1915 : Sacha Guitry « cinématographie » Claude Monet….

Qui n’a pas rêvé d’observer, ne serait-ce qu’une poignée de secondes, le maître de l’impressionnisme dans son eden givernois ? Unique et inestimable, ce document filmé existe !


« Je ne veux pas que, dans cinquante ans, vos petits enfants viennent me dire : « Comment, bon vieillard, vous viviez en même temps que Claude Monet… et vous n’aviez pas eu l’idée de le cinématographier pendant qu’il travaillait ?  » Malicieuse, la phrase, lancée à l’automne 1915, est signée Sacha Guitry. Et, cent deux ans plus tard, elle nous amuse autant qu’elle nous ravit…

L’histoire commence en 1914. Ulcéré par le manifeste d’intellectuels allemands exaltant la culture germanique, l’auteur se met en tête de créer « une encyclopédie animée », dans laquelle défileraient « ceux qui incarnent le génie intellectuel et artistique français ». Entre revendication « cocardière », et désir de transmettre aux générations futures, Sacha Guitry, que la médiocrité répugne, saisit la caméra. Ainsi immortalise-t-il, avec sa « lanterne magique », le virtuose Auguste Rodin et ses gestes agacés, le pianiste Camille Saint-Saëns cabotinant, ou le sourire amusé d’Edmond Rostand. Puis vient le tour de Claude Monet, avec qui Sacha Guitry a noué, par l’intermédiaire d’Octave Mirbeau, une sincère amitié. Qu’importe leur quarante-cinq années d’écart ! Convié régulièrement à Giverny, Sacha Guitry le filme devisant dans l’allée centrale du jardin, ou pinceau à la main. Nous connaissions Claude Monet figé dans ses autoportraits. Et, sur la pellicule, le voilà qui bouge, sourit, ou peint cigarette au bec ! Guidé par son goût pour l’esquisse, Guitry « attrape » l’essentiel….

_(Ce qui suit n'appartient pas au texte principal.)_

Lemma Phi_W (z : R) : Phi z = 0.5 + W z * / (sqrt 2 * sqrt PI).
Proof.
  assert (H2 : 0 < sqrt 2) by (apply sqrt_lt_R0; lra).
  assert (Hpi : 0 < sqrt PI) by (apply sqrt_lt_R0, PI_RGT_0).
  assert (Hsq : sqrt 2 * sqrt 2 = 2) by (apply sqrt_sqrt; lra).
  unfold Phi, erf. fold (Egauss (z / sqrt 2)).
  rewrite W_Egauss.
  replace 0.5 with (/ 2) by lra. field. lra.
Qed.

(** Term-by-term antiderivative of [esum n (s * s / 2)]. *)
Lemma wterm_derivable (k : nat) (s : R) :
  derivable_pt_lim (wterm k) s (eterm k (s * s / 2)).
Proof.
  destruct k as [| k].
  - apply (derivable_pt_lim_locally_ext id _ s (s - 1) (s + 1));
      [lra | intros; unfold wterm, id; simpl; field |].
    apply derivable_pt_lim_id.
  - assert (Hn : INR (S k) <> 0) by (apply not_0_INR; discriminate).
    assert (Hd : 2 * INR (S k) + 1 <> 0)
      by (pose proof (pos_INR (S k)); lra).
    apply (derivable_pt_lim_locally_ext
             (fun s => / (2 * INR (S k) + 1) * (eterm (S k) (s * s / 2) * s))
             _ s (s - 1) (s + 1));
      [lra | intros; unfold wterm; field; exact Hd |].
    replace (eterm (S k) (s * s / 2))
      with (/ (2 * INR (S k) + 1)
            * (- eterm k (s * s / 2) * s * s + eterm (S k) (s * s / 2) * 1)).
    + apply (derivable_pt_lim_scal (fun s => eterm (S k) (s * s / 2) * s)).
      apply (derivable_pt_lim_mult (fun s => eterm (S k) (s * s / 2)) id).
      * apply (derivable_pt_lim_comp (fun s => s * s / 2) (eterm (S k))).
        -- apply half_square_derivable.
        -- apply eterm_derivable.
      * apply derivable_pt_lim_id.
    + change (eterm (S k) (s * s / 2))
        with (eterm k (s * s / 2) * (- (s * s / 2)) / INR (S k)).
      field. split; assumption.
Qed.

Lemma wsum_derivable (n : nat) (s : R) :
  derivable_pt_lim (wsum n) s (esum n (s * s / 2)).
Proof.
  induction n as [| n IH].
  - apply wterm_derivable.
  - change (wsum (S n)) with (fun s => wsum n s + wterm (S n) s).
    change (esum (S n) (s * s / 2))
      with (esum n (s * s / 2) + eterm (S n) (s * s / 2)).
    apply (derivable_pt_lim_plus (wsum n) (wterm (S n)));
      [exact IH | apply wterm_derivable].
Qed.

Lemma wsum_0 (n : nat) : wsum n 0 = 0.
Proof.
  induction n as [| n IH].
  - unfold wsum, wterm. unfold Rdiv. ring.
  - change (wsum (S n) 0) with (wsum n 0 + wterm (S n) 0).
    rewrite IH. unfold wterm, Rdiv. ring.
Qed.

(** The polynomials [wsum n] alternate around the integral. *)
Lemma wsum_alternates (n : nat) (z : R) :
  0 <= z -> 0 <= (-1) ^ n * (wsum n z - W z).
Proof.
  intros Hz.
  set (D := fun s => (-1) ^ n * (wsum n s - W s)).
  assert (H0 : D 0 = 0).
  { unfold D, W. rewrite wsum_0, integral_refl. ring. }
  change (0 <= D z). rewrite <- H0.
  apply (nonneg_derivative_from_0 D
           (fun s => (-1) ^ n * (esum n (s * s / 2) - exp (- (s * s / 2)))));
    [exact Hz | |].
  - intros s _. unfold D.
    apply (derivable_pt_lim_scal (fun s => wsum n s - W s)).
    apply (derivable_pt_lim_minus (wsum n) W).
    + apply wsum_derivable.
    + apply (integral_derivable bell bell_continuity 0 s).
  - intros s _. apply esum_alternates. nra.
Qed.

(** ** The worked example *)

Lemma F2R_z_out : F2R z_out = 5340612184491134 / 4503599627370496.
Proof. unfold z_out; unfold_doubles. reflexivity. Qed.

Lemma W_z_upper : W (F2R z_out) < 0.957933169933594263267.
Proof.
  rewrite F2R_z_out.
  set (x := 5340612184491134 / 4503599627370496).
  assert (Hx : 0 <= x) by (unfold x; lra).
  pose proof (wsum_alternates 18 x Hx) as H.
  replace ((-1) ^ 18) with 1 in H by (simpl; ring).
  apply Rle_lt_trans with (wsum 18 x); [lra |].
  clear H Hx. unfold x.
  cbn [wsum]; unfold wterm; cbn [eterm INR].
  lra.
Qed.

Lemma W_z_lower : 0.9579331699335942632666 < W (F2R z_out).
Proof.
  rewrite F2R_z_out.
  set (x := 5340612184491134 / 4503599627370496).
  assert (Hx : 0 <= x) by (unfold x; lra).
  pose proof (wsum_alternates 19 x Hx) as H.
  replace ((-1) ^ 19) with (-1) in H by (simpl; ring).
  apply Rlt_le_trans with (wsum 19 x); [| lra].
  clear H Hx. unfold x.
  cbn [wsum]; unfold wterm; cbn [eterm INR].
  lra.
Qed.

Lemma PI_enclosure : 3.14159265358979323846 < PI < 3.14159265358979323847.
Proof.
  pose proof (PI_2_3_7_ineq 11) as H.
  unfold PI_2_3_7_tg, tg_alt, Ratan_seq in H.
  cbn -[Rmult Rplus Rinv Rdiv Ropp IZR PI Rle] in H.
  lra.
Qed.

(** The normalising factor [1 / sqrt (2 * PI)]. *)
Lemma inv_sqrt_2PI_enclosure :
  0.3989422804014326779 < / (sqrt 2 * sqrt PI) < 0.3989422804014326780.
Proof.
  pose proof PI_enclosure as [Hl Hu].
  assert (H2 : 0 < sqrt 2) by (apply sqrt_lt_R0; lra).
  assert (Hpi : 0 < sqrt PI) by (apply sqrt_lt_R0, PI_RGT_0).
  assert (Hsq2 : sqrt 2 * sqrt 2 = 2) by (apply sqrt_sqrt; lra).
  assert (Hsqp : sqrt PI * sqrt PI = PI) by (apply sqrt_sqrt; lra).
  set (r := sqrt 2 * sqrt PI).
  assert (Hr : 0 < r) by (apply Rmult_lt_0_compat; assumption).
  assert (Hrr : r * r = 2 * PI).
  { unfold r.
    replace (sqrt 2 * sqrt PI * (sqrt 2 * sqrt PI))
      with (sqrt 2 * sqrt 2 * (sqrt PI * sqrt PI)) by ring.
    rewrite Hsq2, Hsqp. reflexivity. }
  assert (Hlo : 2.5066282746310005024 < r) by nra.
  assert (Hhi : r < 2.5066282746310005025) by nra.
  assert (Hinv : r * / r = 1) by (apply Rinv_r; lra).
  assert (Hip : 0 < / r) by (apply Rinv_0_lt_compat, Hr).
  split; nra.
Qed.

Lemma Phi_z_enclosure :
  0.88216004328548122 < Phi (F2R z_out) < 0.88216004328548123.
Proof.
  rewrite Phi_W.
  pose proof W_z_lower as Hwl. pose proof W_z_upper as Hwu.
  pose proof inv_sqrt_2PI_enclosure as [Hil Hiu].
  set (w := W (F2R z_out)) in *. set (i := / (sqrt 2 * sqrt PI)) in *.
  assert (Hlo : 0.9579331699335942632666 * 0.3989422804014326779 < w * i)
    by (apply Rmult_le_0_lt_compat; lra).
  assert (Hhi : w * i < 0.957933169933594263267 * 0.3989422804014326780)
    by (apply Rmult_le_0_lt_compat; lra).
  split; lra.
Qed.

Muet, le document original, « Ceux de chez nous », sera présenté le 22 novembre 1915 au théâtre parisien des Variétés. Le réalisateur le double en direct ! En 1952, des images filmées par Frédéric Rossif furent ajoutées au film. Assis derrière son bureau, Sacha Guitry y commente les séquences qu’il captura trente-sept ans plus tôt. Très en verve, il ne tarit pas d’éloges sur le maître givernois, qu’il qualifie d' »être parfait  qui ne se vantait jamais ». Et d’ajouter : « Son jardin était un des plus beaux du monde. Il en décidait la couleur quelques mois à l’avance. Il n’avait qu’un seul luxe, ses fleurs…. »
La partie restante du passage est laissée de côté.